このページでは、2015年に発行されたISO9001の改訂情報をお知らせします.
2015改訂では、大幅な改訂となり、2008年版認証済み組織でも、QMSを見直す必要があると思われます。


ISO9001:2015トップマネジメントの役割及び審査時の想定質問 (2016.04.23)
2015年版では、トップマネジメントの役割が強化されたといえよう。実質的には、5.1.1「リーダーシップ及びコミットメント」の箇条に、追加の要求がみられる。おそらく今までの審査では、トップマネジメントの審査時間は、30-40分くらいでその内容も、「最近の御社の状況はいかがですか?」、「ISO9001の運用で成果は上がっておりますか?」、「QMSについて、今どんな課題がありますか?」といった一般的な質問が多かったのではないでしょうか。しかし、2015年版では、リーダーシップについて、かなり具体的な質問が予想され、まず「QMSの有効性についてトップマネジメントに説明責任(アカウンタビリティ)があること」が、大きな変更であろう。 もし今まで、「それは、品質管理責任者のほうから説明させます」とされていたようですと、おそらく2015年版では「いや、それはトップの方からお伺いします」ということになるのではないかと思われる(予想ですが、トップに関連するところで2時間くらいは審査時間がかかるのではないか?)。
さて、審査時の質問で、私が優秀と思われる審査員は、おそらく質問の前に改訂の主旨を説明して分かり易く問いかけてこられると思うが、中にはストレートな質問を投げかけてくる審査員もいるのではないかと推測される。実は、品質マネジメントシステムについてとか、プロセスアプローチの質問は、質問する方が本当によくわかっていないと、質問も、それに対する回答もちぐはぐになってしまう可能性が高い。
箇条通りの質問をすると、例えば
1)御社の事業プロセスへのQMS要求事項の統合は確実になさっていますか? (回答)統合しております。
2)プロセスアプローチ及びリスクに基づく考え方の利用を促進されていますか? (回答)両方とも促進しています。
というようなことになってしまいます。

そこで、今でもトップマネジメントの方が率先してQMSを推進してこられた組織が大半と思われますが、念のため今回の改訂説明に当たっては、トップの方への社内説明を十分に行ってください。
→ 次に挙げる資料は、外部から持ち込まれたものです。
(** The five functions on a valid signal: sigset holds the signal, or sets its
    disposition, releases it and gives the old one back; sighold, sigrelse and
    sigignore do what they say and return 0; sigpause releases the signal, and
    suspends the process with the mask it had but for this signal. *)
Theorem systemV_correct {S} x0 valid `{!os, !Kernel x0 valid} n func (s : st S) :
  valid n → let x := after x0 (trace s) in
  wp (sigset n func) (λ old s', after x0 (trace s') = (if func =? SIG_HOLD then holds n x else releases n (sets n func x)) ∧ (func ≠ SIG_HOLD → old = disp x n)) (λ _ _, False) s ∧
  wp (sighold n) (λ z s', z = 0 ∧ after x0 (trace s') = holds n x) (λ _ _, False) s ∧
  wp (sigrelse n) (λ z s', z = 0 ∧ after x0 (trace s') = releases n x) (λ _ _, False) s ∧
  wp (sigignore n) (λ z s', z = 0 ∧ after x0 (trace s') = sets n SIG_IGN x) (λ _ _, False) s ∧
  wp (sigpause n) (λ _ s', after x0 (trace s') = releases n x ∧
    ∃ l w, last (trace s') = Some (Esys (Cextern "sigsuspend" l []) w) ∧ list_to_set l = mask x ∖ {[n]}) (λ _ _, False) s.
Proof.
  intros Hn x. split_and!.
  - unfold sigset. destruct (Z.eqb_spec func SIG_HOLD) as [E|E].
    + apply wp_bind. eapply (wp_sigprocmask x0 valid); [exact Hn|]. intros r s1 _ _ H1. apply wp_bind, wp_call. intros g s2 _ _ _ _ T2. apply wp_ret. split; [|done]. by rewrite T2, after_snoc, H1.
    + apply wp_bind. eapply (wp_sysv_sigaction x0 valid); [exact Hn|]. intros r s1 Hr Hold H1. apply wp_bind. eapply (wp_sigprocmask x0 valid); [exact Hn|]. intros r' s2 _ _ H2. rewrite Hr. apply wp_ret. split; [|done]. by rewrite H2, H1.
  - apply wp_bind. eapply (wp_sigprocmask x0 valid); [exact Hn|]. intros r s1 Hr _ H1. by apply wp_ret.
  - apply wp_bind. eapply (wp_sigprocmask x0 valid); [exact Hn|]. intros r s1 Hr _ H1. by apply wp_ret.
  - apply wp_bind. eapply (wp_sysv_sigaction x0 valid); [exact Hn|]. intros r s1 Hr _ H1. by apply wp_ret.
  - apply wp_bind. eapply (wp_sigprocmask x0 valid); [exact Hn|]. intros r s1 Hr Hold H1. apply wp_bind, wp_call. intros w s2 _ _ _ _ T2. apply wp_ret. split; [by rewrite T2, after_snoc, H1|].
    eexists _, w. split; [by rewrite T2, last_snoc|]. fold x in Hold. rewrite <-Hold. apply set_eq. intros k. rewrite elem_of_difference, !elem_of_list_to_set, elem_of_singleton, list_elem_of_filter. tauto.
Qed.

(** A kernel that keeps the signals of a process. *)
Definition sysv_start : signals := Signals (λ _, 0) {[10; 12]}.
Definition sysv_os : os := test_os (λ tr c,
  let x := after sysv_start tr in
  match c with
  | Cextern "sigprocmask" _ _ => Reply 0 0 [] ((λ n, ([], n)) <$> elements (mask x))
  | Cextern "sigaction" (n :: _) _ => Reply 0 0 [] [([], disp x n)]
  | _ => ok 0
  end).

Lemma sysv_Kernel : @Kernel sysv_start (λ n, 0 < n) sysv_os.
Proof.
  split; try done. intros tr how n. cbn [kern sysv_os test_os]. unfold old_set. cbn [rents]. rewrite <-list_fmap_compose.
  rewrite (list_fmap_ext _ id) by done. rewrite list_fmap_id. apply list_to_set_elements_L.
Qed.

Lemma systemV_witness :
  ∃ s', @sigset unit sysv_os 10 4096 (init tt) = (Ret 0, s') ∧ after sysv_start (trace s') = releases 10 (sets 10 4096 sysv_start).
Proof.
  destruct (@systemV_correct unit sysv_start (λ n, 0 < n) sysv_os sysv_Kernel 10 4096 (init tt) ltac:(reflexivity)) as (H & _).
  apply wp_run in H as [(z & s' & Hrun & Ha & Hz)|(t & s' & _ & [])]. exists s'. rewrite Hrun, (Hz ltac:(discriminate)). split; [reflexivity|exact Ha].
Defined.
End SystemV.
何しろ、このQMSは組織の目的を達成するためのツールですから(事業プロセスへの統合)、トップの方が先頭に立ち、進めてほしいのです。 事務局の方や品質管理責任者の方とお話すると、トップへの説明と対応でかなり悩まれているようです。そこでお薦めは、トップマネジメントの方へやんわりと、想定問答集を貴社の今までの審査経験からお作りになることです。これを作りますと、作る方も、それを読むトップの方も、ISO9001の狙いがよく分かってまいります。
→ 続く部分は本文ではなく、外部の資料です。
Lemma thread_measure k s s' : ok s → thread_step k s = Some s' → measure s' < measure s.
Proof.
  intros Hs Hstep. unfold thread_step in Hstep. destruct (threads s !! k) as [[st p]|] eqn:Hk; [|done]. cbn in Hstep.
  pose proof (ok_threads _ Hs k _ Hk) as [Hh Hst]. unfold holds in Hh. cbn in Hh, Hst. pose proof (ok_holds _ Hs) as Hmh.
  assert (∀ t' h u m, live t' = live (Thread st p) →
    main_rank (size s) (<[k := t']> (threads s)) m + rank (size s) t' < main_rank (size s) (threads s) (main s) + rank (size s) (Thread st p) → measure (put k t' h u m s) < measure s) as H.
  { intros t' h u m Hl Hlt. unfold measure, put, size in *. cbn [threads main]. rewrite length_insert, !(zsum_insert _ _ _ _ _ Hk), Hl. lia. }
  assert (∀ t', main_holds (main s) = false ∨ state_of t' = st → main_rank (size s) (<[k := t']> (threads s)) (main s) = main_rank (size s) (threads s) (main s)) as Hsame.
  { intros t' Ht'. unfold main_rank. destruct (main s) as [i| | | | | |idx|idx| |]; try done; rewrite ?length_insert; [|done]. destruct Ht' as [?|Ht']; [done|]. by rewrite (pending_same _ _ _ _ _ Hk). }
  assert (main_holds (main s) = true → threadMutex s = Some Main) as Hm1 by apply Hmh.
  assert (p = Running ∨ p = Counting ∨ p = Marking ∨ p = Unlocking → threadMutex s ≠ Some Main → main_holds (main s) = false) as Hfree by (intros _ Hne; destruct (main_holds (main s)); [by destruct Hne; apply Hm1|done]).
  destruct p; try done.
  - destruct (threadMutex s) as [|] eqn:Em; [done|]. injection Hstep as <-. apply H; [done|]. rewrite Hsame by auto. unfold rank. cbn. lia.
  - injection Hstep as <-. apply H; [done|]. rewrite Hsame by auto. unfold rank. cbn. lia.
  - injection Hstep as <-. assert (threadMutex s = Some (Child k)) as Hmk by by apply Hh. apply H; [unfold live; cbn; by subst st|]. rewrite Hsame by (left; apply Hfree; [auto|congruence]). unfold rank. cbn. lia.
  - injection Hstep as <-. apply H; [done|]. rewrite Hsame by auto. unfold rank. cbn. lia.
  - injection Hstep as <-. apply H; [done|]. assert (0 <= size s) by (unfold size; lia). destruct (decide (main s = Waiting)) as [Ew|Ew].
    + rewrite Ew. unfold rank. cbn. lia.
    + assert ((match main s with Waiting => Woken | m => m end) = main s) as -> by by destruct (main s). rewrite Hsame by auto. unfold rank. cbn. lia.
Qed.

Lemma reaper_main_measure s s' : ok s → main_step s = Some s' → measure s' < measure s.
Proof.
  intros Hs. pose proof (ok_main _ Hs) as Hm. pose proof (ok_holds _ Hs) as Hh. unfold main_ok in Hm. unfold main_step. assert (0 <= size s) as Hsz by (unfold size; lia).
  assert (∀ m h, main_rank (size s) (threads s) m < main_rank (size s) (threads s) (main s) → measure (move m h s) < measure s) as H.
  { intros m h Hlt. unfold measure, move, size in *. cbn [threads main]. lia. }
  destruct (main s) as [i| | | | | |idx|idx| |] eqn:Em; cbn in Hh; try done.
  - destruct (threads s !! i) as [t|] eqn:Hi; intros [= <-].
    + destruct (Hm i t Hi) as (H1 & H2 & _). specialize (H2 ltac:(lia)). unfold measure, put, size in *. cbn [threads main main_rank]. rewrite Em, length_insert, !(zsum_insert _ _ _ _ _ Hi).
      assert (live (Thread TS_ALIVE Running) = live t) as -> by (unfold live; by destruct (state_of t)). unfold rank at 2 3. rewrite H2. cbn. lia.
    + unfold measure, size in *. cbn [threads main main_rank]. rewrite Em. cbn. lia.
  - intros [= <-]. apply H. destruct (_ <? _); cbn; lia.
  - destruct (threadMutex s); [done|]. intros [= <-]. apply H. cbn. lia.
  - intros [= <-]. pose proof (proj1 Hh eq_refl) as Hmk. destruct (Z.eqb_spec (numUnjoined s) 0) as [E0|E0]; apply H; cbn; [lia|].
    destruct (main_unjoined s Hs Hmk E0) as (k & t & Hk & Ht). unfold pending. rewrite drop_0, bool_decide_eq_true_2; [unfold size; lia|]. rewrite <-Ht. apply list_elem_of_fmap. exists t. split; [done|by eapply list_elem_of_lookup_2].
  - destruct (threadMutex s); [done|]. intros [= <-]. apply H. cbn. lia.
  - destruct (threads s !! idx) as [t|] eqn:Hi; intros [= <-]; apply H; cbn.
    + apply lookup_lt_Some in Hi as Hlt. destruct (decide (state_of t = TS_TERMINATED)) as [Et|Et]; cbn.
      * unfold pending. rewrite bool_decide_eq_true_2; [lia|]. rewrite (drop_S _ (state_of t) idx) by (by rewrite list_lookup_fmap, Hi). rewrite Et. by left.
      * rewrite (pending_next _ _ _ Hi Et). destruct (pending _ _); lia.
    + apply lookup_ge_None in Hi. unfold pending. rewrite bool_decide_eq_false_2; [lia|]. rewrite drop_ge by (rewrite length_fmap; lia). by apply not_elem_of_nil.
  - destruct Hm as (H1 & H2 & t & Hi & Ht). rewrite Hi. cbn. destruct (decide (at_ t = Ended)) as [Ee|Ee]; [|done]. intros [= <-]. apply lookup_lt_Some in Hi as Hlt.
    unfold measure, size in *. cbn [threads main]. rewrite Em, length_insert, !(zsum_insert _ _ _ _ _ Hi). unfold live at 2 3, rank at 2 3. rewrite Ht, Ee. cbn [state_of at_ main_rank]. rewrite length_insert.
    destruct (pending _ _); lia.
  - intros [= <-]. apply H. cbn. lia.
Qed.

(** thread_multijoin with any number of threads, under any schedule: main joins
    each thread once, after it has ended; main is never stuck, with a signal
    before or after it waits; every step brings the end nearer, and at the end
    all threads have been joined. *)
Theorem multijoin_correct n s :
  rtc step (start n) s →
  (main s = Out ∨ ∃ s', step s s') ∧ (∀ s', step s s' → measure s' < measure s) ∧ 0 <= measure s ∧
  (∀ k t, threads s !! k = Some t → state_of t = TS_JOINED → at_ t = Ended) ∧
  (main s = Out → Forall (λ t, state_of t = TS_JOINED) (threads s) ∧ numUnjoined s = 0).
Proof.
  intros Hr. assert (ok s) as Hs.
  { assert (∀ s1, ok s1 → rtc step s1 s → ok s) as H; [|by apply (H _ (reaper_start_ok n))]. clear Hr. intros s1 H1 Hr.
    induction Hr as [|s1 s2 s3 [k Hstep|Hstep] _ IH]; [done|apply IH; by eapply reaper_thread_ok|apply IH; by eapply reaper_main_ok]. }
  split; [by apply reaper_progress|]. split; [intros s' [k Hstep|Hstep]; [by eapply thread_measure|by apply reaper_main_measure]|]. split; [|split].
  - assert (0 <= size s) by (unfold size; lia). assert (0 <= zsum live (threads s)) by (apply zsum_nonneg, Forall_lookup; intros k t Hk; unfold live; by destruct (state_of t)).
    assert (0 <= zsum (rank (size s)) (threads s)) by (apply zsum_nonneg, Forall_lookup; intros k t Hk; unfold rank; destruct (at_ t); lia).
    assert (0 <= main_rank (size s) (threads s) (main s)) by (unfold main_rank; destruct (main s); try lia; destruct (pending _ _); lia). unfold measure. nia.
  - intros k t Hk Hj. destruct (ok_threads _ Hs k t Hk) as [_ H]. destruct (at_ t); congruence.
  - intros Eo. pose proof (ok_main _ Hs) as Hm. unfold main_ok in Hm. rewrite Eo in Hm. destruct Hm as (H1 & H2 & H3).
    assert (∀ k t, threads s !! k = Some t → state_of t = TS_JOINED) as Hall.
    { intros k t Hk. destruct (decide (state_of t = TS_JOINED)) as [|Hne]; [done|exfalso]. pose proof (zsum_part (λ _, 0) live (threads s) k t ltac:(apply Forall_lookup; intros i v Hv; unfold live; by destruct (state_of v)) Hk) as Hp.
      assert (zsum (λ _ : thread, 0) (threads s) = 0) as Hz by (clear; induction (threads s) as [|t l IH]; [done|exact IH]). rewrite Hz in Hp. unfold live at 1 in Hp. destruct (state_of t); [lia|lia|done]. }
    split; [by apply Forall_lookup|]. rewrite (ok_unjoined _ Hs). clear -Hs Hall. assert (∀ k t, threads s !! k = Some t → unjoined t = 0) as H0.
    { intros k t Hk. destruct (ok_threads _ Hs k t Hk) as [_ H]. pose proof (Hall k t Hk) as Hj. unfold unjoined. rewrite Hj. destruct (at_ t); (reflexivity || congruence). }
    clear -H0. induction (threads s) as [|t l IH]; [done|]. change (unjoined t + zsum unjoined l = 0). rewrite (H0 0%nat t eq_refl), IH; [done|]. intros k v Hk. by apply (H0 (S k)).
Qed.
End Reaper.

(** A schedule: a thread, or [None] for main. *)
Definition reaper_follow (sched : list (option nat)) (s : Reaper.state) : option Reaper.state :=
  foldl (λ s who, s ← s; match who with Some k => Reaper.thread_step k s | None => Reaper.main_step s end) (Some s) sched.

Lemma reaper_follow_reaches sched s s' : reaper_follow sched s = Some s' → rtc Reaper.step s s'.
Proof.
  revert s s'. induction sched as [|who sched IH] using rev_ind; intros s s'; unfold reaper_follow; [intros [= ->]; apply rtc_refl|].
  rewrite foldl_snoc. fold (reaper_follow sched s). destruct (reaper_follow sched s) as [s1|] eqn:E; [|done]. cbn. intros Hstep.
  eapply rtc_r; [by apply IH|]. destruct who; [by eapply Reaper.Step_thread|by apply Reaper.Step_main].
Qed.

(** Two threads, that end one after the other while main waits. *)
Definition reaper_schedule : list (option nat) :=
  replicate 6 None ++ replicate 5 (Some 1%nat) ++ replicate 10 None ++ replicate 5 (Some 0%nat) ++ replicate 8 None.

Lemma multijoin_witness :
  ∃ s, rtc Reaper.step (Reaper.start 2) s ∧ Reaper.main s = Reaper.Out ∧ Forall (λ t, Reaper.state_of t = Reaper.TS_JOINED) (Reaper.threads s) ∧ Reaper.numUnjoined s = 0.
Proof.
  destruct (reaper_follow reaper_schedule (Reaper.start 2)) as [s|] eqn:Hs; [|vm_compute in Hs; discriminate Hs]. pose proof (reaper_follow_reaches _ _ _ Hs) as Hr.
  assert (Reaper.main s = Reaper.Out) as Ho by (vm_compute in Hs; injection Hs as <-; reflexivity). exists s. split; [exact Hr|]. split; [exact Ho|].
  apply (Reaper.multijoin_correct 2 s Hr). exact Ho.
Defined.

(** ** quiz4 *)

Module Handoff.

Definition BUF_SIZE : nat := 1024.
Inductive reader_place := Reading | Posting | Read_done.
Inductive writer_place := Waiting | Writing | Write_done.

(** The buffer, the semaphore, what was written; [dead] after exit in a thread. *)
Record state := State { buf : cstr; sem_write : Z; reader : reader_place; writer : writer_place; written : option cstr; dead : bool }.

Section System.
(** What read(2) gives, at most BUF_SIZE bytes or a failure, and whether
    write(2) succeeds. *)
Context (input : option cstr) (write_ok : bool).

Definition reader_step (s : state) : option state :=
  if dead s then None else
  match reader s with
  | Reading =>
      Some match input with
           | Some bytes => State (take BUF_SIZE bytes) (sem_write s) Posting (writer s) (written s) false
           | None => State (buf s) (sem_write s) (reader s) (writer s) (written s) true
           end
  | Posting => Some (State (buf s) (sem_write s + 1) Read_done (writer s) (written s) false)
  | Read_done => None
  end.
Definition writer_step (s : state) : option state :=
  if dead s then None else
  match writer s with
  | Waiting => if 0 <? sem_write s then Some (State (buf s) (sem_write s - 1) (reader s) Writing (written s) false) else None
  | Writing =>
      Some (if write_ok then State (buf s) (sem_write s) (reader s) Write_done (Some (buf s)) false
            else State (buf s) (sem_write s) (reader s) (writer s) (written s) true)
  | Write_done => None
  end.
Inductive step (s s' : state) : Prop :=
  | Step_reader : reader_step s = Some s' → step s s'
  | Step_writer : writer_step s = Some s' → step s s'.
当社で考えた「審査時のトップ向けの想定問答」の部分例を以下に示しますと、
1.これから、貴社がQMSを構築されている前提として、貴社の現状をトップの方がどうとらえているかをお聞きします。それらがどう品質方針や品質目標につながっているかを確認させてください。
1-1 まず、組織の及びその状況の理解ということですが、貴社の事業目的や戦略的な方向はいかがでしょうか?
  ・それらについて、内部及び外部の課題はどのように明確にされていますか? 
1-2 貴社の利害関係者といいますとどのような方、組織が対象となりますか?
  ・それでは、利害関係者の、ニーズ及び期待はどのように把握されておられますか?
1-3 次いで、リスク及び機会についてお伺いします。リスク及び機会はISO9001:2015では新しいのですが、今までも企業活動では普段に行われていたのではないかと思います。まずリスク及び機会はどのように、決定されているか手順をお伺いします。
  ・決定されたものはございますか? 詳しい内容は、6.1項でお伺いします。
(以下略)

ISO9001:2015のトップマネジメントの役割の要求事項。多くは、2008版と変わっていないが、5.1リーダーシップが強化されている。
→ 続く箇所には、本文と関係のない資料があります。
Lemma scan_word_name w : w ≠ [] → Forall (λ c, isspace c = false) w → scan_word (str "Name:") (str "Name:" ++ TAB :: w ++ [NL]) = Some w.
Proof.
  intros Hne Hw. unfold scan_word. rewrite (proj2 (has_prefix_spec _ _)) by by apply prefix_app_r. rewrite drop_app_length. cbn [skip_spaces]. change (isspace TAB) with true. cbv iota.
  assert (skip_spaces (w ++ [NL]) = w ++ [NL]) as ->.
  { destruct w as [|c w]; [done|]. apply Forall_cons in Hw as [Hc _]. cbn. by rewrite Hc. }
  assert (∀ w, Forall (λ c, isspace c = false) w → token (w ++ [NL]) = w) as ->; [|by destruct w|done].
  clear. induction 1 as [|c w Hc _ IH]; [done|]. cbn. by rewrite Hc, IH.
Qed.

Lemma scan_other l : has_prefix (str "Uid:") l = false → scan_unsigned (str "Uid:") l = None.
Proof. unfold scan_unsigned. by intros ->. Qed.
Lemma word_other l : has_prefix (str "Name:") l = false → scan_word (str "Name:") l = None.
Proof. unfold scan_word. by intros ->. Qed.

(** ** Walking a directory *)

Section Walks.
Context {S : Type} `{Tree}.
Implicit Types s : st S.

(** What a walk prints when [goes] tells which entries it goes on after. *)
Fixpoint walk_text (text : cstr * Z → cstr) (goes : cstr * Z → bool) (es : list (cstr * Z)) : cstr :=
  match es with [] => [] | e :: es => text e ++ if goes e then walk_text text goes es else [] end.

(** [K] is what a walk of [d] keeps besides. *)
Lemma wp_each_entry (K : st S → Prop) text goes body p es d fuel :
  dir p = Some es → (length es < fuel)%nat →
  (∀ s s' r, K s → trace s' = trace s ++ [Esys (Cextern "readdir" [d] []) r] → K s') →
  (∀ e n s, e ∈ es → K s → dir_at d (trace s) = Some (p, n) →
     wp (body e) (λ more s', K s' ∧ dir_at d (trace s') = Some (p, n) ∧ more = goes e ∧ said Stdout (trace s') = said Stdout (trace s) ++ text e) (λ _ _, False) s) →
  ∀ s, K s → dir_at d (trace s) = Some (p, 0%nat) →
  wp (each_entry fuel d body) (λ _ s', K s' ∧ said Stdout (trace s') = said Stdout (trace s) ++ walk_text text goes es) (λ _ _, False) s.
Proof using H0.
  intros Hes Hfuel HK Hbody. unfold each_entry.
  enough (∀ fuel n s, K s → dir_at d (trace s) = Some (p, n) → (length es < n + fuel)%nat → (n <= length es)%nat →
    wp (loop fuel (λ _, entry_turn d body) tt) (λ _ s', K s' ∧ said Stdout (trace s') = said Stdout (trace s) ++ walk_text text goes (drop n es)) (λ _ _, False) s) as Hgen.
  { intros s Ks Hs. apply (Hgen fuel 0%nat s); [done|done|lia|lia]. }
  clear fuel Hfuel. intros fuel. induction fuel as [|fuel IH]; intros n s Ks Hs Hf Hn; [lia|]. rewrite loop_S. apply wp_bind. unfold entry_turn at 1. apply wp_bind, wp_call.
  intros r s1 Hr _ _ _ T1. pose proof (readdir_reply (trace s) d p n es Hs Hes) as Hreply. cbv zeta in Hreply. rewrite <-Hr in Hreply.
  assert (K s1) as K1 by (by eapply HK). assert (dir_at d (trace s1) = Some (p, Datatypes.S n)) as D1 by (rewrite T1, dir_at_sys, Hs; cbn; by rewrite Z.eqb_refl).
  destruct (es !! n) as [e|] eqn:En.
  - destruct Hreply as [Hrv Hhd]. rewrite (proj2 (Z.eqb_neq _ _) Hrv), Hhd. apply wp_bind. eapply wp_mono; [apply (Hbody e (Datatypes.S n) s1); [by eapply list_elem_of_lookup_2|done|done]| |done].
    intros more s2 (K2 & D2 & -> & S2). rewrite (drop_S _ _ _ En). cbn [walk_text]. apply wp_ret. apply lookup_lt_Some in En.
    assert (said Stdout (trace s2) = said Stdout (trace s) ++ text e) as S2' by (by rewrite S2, T1, said_sys).
    destruct (goes e); [|apply wp_ret; by rewrite app_nil_r]. eapply wp_mono; [apply (IH (Datatypes.S n) s2); [done|done|lia|lia]| |done]. intros _ s3 [K3 S3]. split; [done|]. by rewrite S3, S2', <-app_assoc.
  - rewrite Hreply. apply wp_ret, wp_ret. apply lookup_ge_None in En. rewrite drop_ge by done. split; [done|]. cbn. by rewrite T1, said_sys, app_nil_r.
Qed.
End Walks.

(** ** A status file *)

Definition names_user (userId : Z) (line : cstr) : bool :=
  match scan_unsigned (str "Uid:") line with Some uid => uid =? userId | None => false end.
Definition next_command (command line : cstr) : cstr :=
  match scan_word (str "Name:") line with Some w => take (length w - 1) w | None => command end.
Fixpoint lines_text (userId : Z) (name command : cstr) (ls : list cstr) : cstr :=
  match ls with
  | [] => []
  | l :: ls => if names_user userId l then user_line name command else lines_text userId name (next_command command l) ls
  end.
ISO9001/14001:2015 移行に関するQ&A(当社解析による) (2016.03.23)
Q1:(ISO9001) 品質マニュアルの文書化要求が消えたが、品質マニュアルを継続すべきか?
 環境マニュアルはすでに2004年版から消えているが、ISO9001でも2015版では要求から消えている。但し、「7.5.1文書化した情報:一般 b)QMSの有効性のために必要であると組織が決定した,文書化した情報」で必要があれば組織が決めると規定している。従って、あくまでも組織の判断で、「品質マニュアル」継続することは一向にかまわない。
 「品質保証(顧客要求の実現、法的順守等)」は、ISO9001の取得の有無にかかわらず、組織では行わなければならないので、ISO9001の取得は、品質保証を越えるさらなる品質改善が目的である。品質マニュアルは社内での運用の規範として活用する他に、顧客に対しても、我が社は品質についてこういう優位があるということを実証する為に、品質マニュアルは積極的に活用することが望ましいとも考えられる。組織の判断で戦略的に活用することが望まれる。

Q2:移行に際して、2015年版の箇条番号に合わせて、品質/(環境)マニュアルを構成し直さなければならないか?

 多くの組織は、品質/環境マニュアルの構成をISO9001/14001の箇条に合わせているのではないかと思われるが、ISO9001:2015版では、序文0.1 一般にて、「文書類をこの国際規格の箇条の構造と一致させる。」意図はないと明確に書かれている。各社の考えで構成してよい。
 また、QMSでは、そのしくみをISO9001の記述順序で進めることにはなっていないので、注意を要する。例えば、4.4.1 QMSプロセスの確立では、f)項にて「6.1の要求事項に従って決定したとおりにリスク及び機会に取り組む。」とあり、6.1リスク及び機会を先に取組まなければならない。ISO14001では、同様の記述はないが、「0.3 環境マネジメントシステムの詳細さ及び複雑さのレベルは,組織の状況,環境マネジメントシステムの適用範囲,順守義務,並びに組織の活動,製品及びサービスの性質(これらの環境側面及びそれに伴う環境影響も含む. )によって異なる。」とあるので、ISO9001と同じと考えてよいだろう。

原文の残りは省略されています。